Would you please repeat the data exactly as given?
══ Data listing ══
Lemma record_decodes fuel id l w : decodable fuel →
  (length (wire_value (V_record id l)) ≤ S fuel)%nat → value_wf (V_record id l) = true →
  measured (wire_value (V_record id l)) → spec_value (V_record id l) = Some w →
  decodes (run (S fuel)) (V_record id l) (counted (V_record id l)) w (λ _, True).
Proof.
  intros Hd Hl Hwf Hm Hw. cbn [spec_value] in Hw.
  apply cat2_some in Hw as (x & y & (x1 & x2 & [= <-] & Hx & ->)%cat2_some &
    (y2 & Hy & ->)%repeated_some & ->).
  apply decodes_compound. intros v0 [Hz Hc].
  rewrite (wire_elements (V_record id l)) in *. apply measured_bytes in Hm as Hb.
  apply measured_app in Hb as Hb'. destruct Hb' as [Hi%measured_bytes He%measured_flat].
  rewrite <- app_assoc. eapply fields_last; [done|reflexivity|].
  eapply sum_msg_called with (mid := counted (V_record id l))
    (u := U_record (Some decode_record_id_cb) (Some decode_record_field_cb)); [done..| | |done].
  - cbn [run_sum]. apply hashes_read_count. intros n Hn.
    eapply hashes_eq; [eapply hashes_bind; [by apply hashes_byte|]|apply app_nil_r].
    intros _ _. by apply hashes_ret.
  - rewrite app_assoc.
    eapply (fields_bytes _ _ 1) with (mid := λ _, True) (P := λ r', r' =
      (Some decode_record_id_cb, Some decode_record_field_cb)); [done|reflexivity| |].
    + eapply hashes_callback; [done|reflexivity|done|].
      apply (decode_record_id_hashes id (length (elements (V_record id l)))); [|done].
      rewrite Hx. cbn. by rewrite length_map.
    + intros ? ->. eapply (elements_put fuel); [done| |done|done|done|done|reflexivity..].
      by apply (elements_short VALUE_RECORD_TAG _ _ 2 _ Hl).
Qed.
Lemma variant_decodes fuel id constructor v w : decodable fuel →
  (length (wire_value (V_variant id constructor v)) ≤ S fuel)%nat →
  value_wf (V_variant id constructor v) = true →
  measured (wire_value (V_variant id constructor v)) →
  spec_value (V_variant id constructor v) = Some w →
  decodes (run (S fuel)) (V_variant id constructor v) (counted (V_variant id constructor v)) w
    (λ _, True).
Proof.
  intros Hd Hl [Hf Hwf]%andb_true_iff Hm Hw. cbn [spec_value] in Hw.
  apply cat2_some in Hw as (x & wv & (x1 & wc & (x2 & x3 & [= <-] & Hi & ->)%cat2_some &
    Hc & ->)%cat2_some & Hv & ->).
  assert (Hid : ∃ wi, x3 = (if is_set id then 1 else 0) :: wi ∧
    match id with Some i => spec_identifier i | None => Some [] end = Some wi).
  { destruct id as [i|]; [|injection Hi as <-; by exists []].
    unfold spec_optional in Hi. apply cat2_some in Hi as (? & wi & [= <-] & Hi & ->). by exists wi. }
  destruct Hid as (wi & -> & Hwi).
  apply decodes_compound. intros v0 [Hz Hcb]. cbn [wire_value] in *. apply measured_bytes in Hm as Hb.
  assert (Hlv : (length (wire_value v) ≤ fuel)%nat).
  { pose proof (wire_bytes_length 3 (wire_value v)). pose proof (wire_bytes_length VALUE_VARIANT_TAG
      (wire_opt 1 (option_map wire_ident id) ++ wire_bytes 2 constructor ++
       wire_bytes 3 (wire_value v))) as Hw. rewrite !length_app in Hw. lia. }
  assert (E : ([13] ++ (if is_set id then 1 else 0) :: wi) ++ wc ++ wv =
    (13 :: [if is_set id then 1 else 0]) ++ wi ++ wc ++ wv) by done.
  rewrite <- app_assoc, E. eapply fields_last; [done|reflexivity|].
  eapply sum_msg_called with (u := U_variant (Some decode_identifier_cb)
    (Some decode_variant_constructor_cb) (Some decode_value_cb)); [done..| | |done].
  - eapply decode_variant_starts; [done|reflexivity|].
    intros st. destruct id; [apply refines_byte1|apply refines_byte0].
  - by apply variant_put.
Qed.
═══
> **Exercise solution**:
Lemma record_decodes fuel id l w : decodable fuel →
  (length (wire_value (V_record id l)) ≤ S fuel)%nat → value_wf (V_record id l) = true →
  measured (wire_value (V_record id l)) → spec_value (V_record id l) = Some w →
  decodes (run (S fuel)) (V_record id l) (counted (V_record id l)) w (λ _, True).
Proof.
  intros Hd Hl Hwf Hm Hw. cbn [spec_value] in Hw.
  apply cat2_some in Hw as (x & y & (x1 & x2 & [= <-] & Hx & ->)%cat2_some &
    (y2 & Hy & ->)%repeated_some & ->).
  apply decodes_compound. intros v0 [Hz Hc].
  rewrite (wire_elements (V_record id l)) in *. apply measured_bytes in Hm as Hb.
  apply measured_app in Hb as Hb'. destruct Hb' as [Hi%measured_bytes He%measured_flat].
  rewrite <- app_assoc. eapply fields_last; [done|reflexivity|].
  eapply sum_msg_called with (mid := counted (V_record id l))
    (u := U_record (Some decode_record_id_cb) (Some decode_record_field_cb)); [done..| | |done].
  - cbn [run_sum]. apply hashes_read_count. intros n Hn.
    eapply hashes_eq; [eapply hashes_bind; [by apply hashes_byte|]|apply app_nil_r].
    intros _ _. by apply hashes_ret.
  - rewrite app_assoc.
    eapply (fields_bytes _ _ 1) with (mid := λ _, True) (P := λ r', r' =
      (Some decode_record_id_cb, Some decode_record_field_cb)); [done|reflexivity| |].
    + eapply hashes_callback; [done|reflexivity|done|].
      apply (decode_record_id_hashes id (length (elements (V_record id l)))); [|done].
      rewrite Hx. cbn. by rewrite length_map.
    + intros ? ->. eapply (elements_put fuel); [done| |done|done|done|done|reflexivity..].
      by apply (elements_short VALUE_RECORD_TAG _ _ 2 _ Hl).
Qed.
Lemma variant_decodes fuel id constructor v w : decodable fuel →
  (length (wire_value (V_variant id constructor v)) ≤ S fuel)%nat →
  value_wf (V_variant id constructor v) = true →
  measured (wire_value (V_variant id constructor v)) →
  spec_value (V_variant id constructor v) = Some w →
  decodes (run (S fuel)) (V_variant id constructor v) (counted (V_variant id constructor v)) w
    (λ _, True).
Proof.
  intros Hd Hl [Hf Hwf]%andb_true_iff Hm Hw. cbn [spec_value] in Hw.
  apply cat2_some in Hw as (x & wv & (x1 & wc & (x2 & x3 & [= <-] & Hi & ->)%cat2_some &
    Hc & ->)%cat2_some & Hv & ->).
  assert (Hid : ∃ wi, x3 = (if is_set id then 1 else 0) :: wi ∧
    match id with Some i => spec_identifier i | None => Some [] end = Some wi).
  { destruct id as [i|]; [|injection Hi as <-; by exists []].
    unfold spec_optional in Hi. apply cat2_some in Hi as (? & wi & [= <-] & Hi & ->). by exists wi. }
  destruct Hid as (wi & -> & Hwi).
  apply decodes_compound. intros v0 [Hz Hcb]. cbn [wire_value] in *. apply measured_bytes in Hm as Hb.
  assert (Hlv : (length (wire_value v) ≤ fuel)%nat).
  { pose proof (wire_bytes_length 3 (wire_value v)). pose proof (wire_bytes_length VALUE_VARIANT_TAG
      (wire_opt 1 (option_map wire_ident id) ++ wire_bytes 2 constructor ++
       wire_bytes 3 (wire_value v))) as Hw. rewrite !length_app in Hw. lia. }
  assert (E : ([13] ++ (if is_set id then 1 else 0) :: wi) ++ wc ++ wv =
    (13 :: [if is_set id then 1 else 0]) ++ wi ++ wc ++ wv) by done.
  rewrite <- app_assoc, E. eapply fields_last; [done|reflexivity|].
  eapply sum_msg_called with (u := U_variant (Some decode_identifier_cb)
    (Some decode_variant_constructor_cb) (Some decode_value_cb)); [done..| | |done].
  - eapply decode_variant_starts; [done|reflexivity|].
    intros st. destruct id; [apply refines_byte1|apply refines_byte0].
  - by apply variant_put.
Qed.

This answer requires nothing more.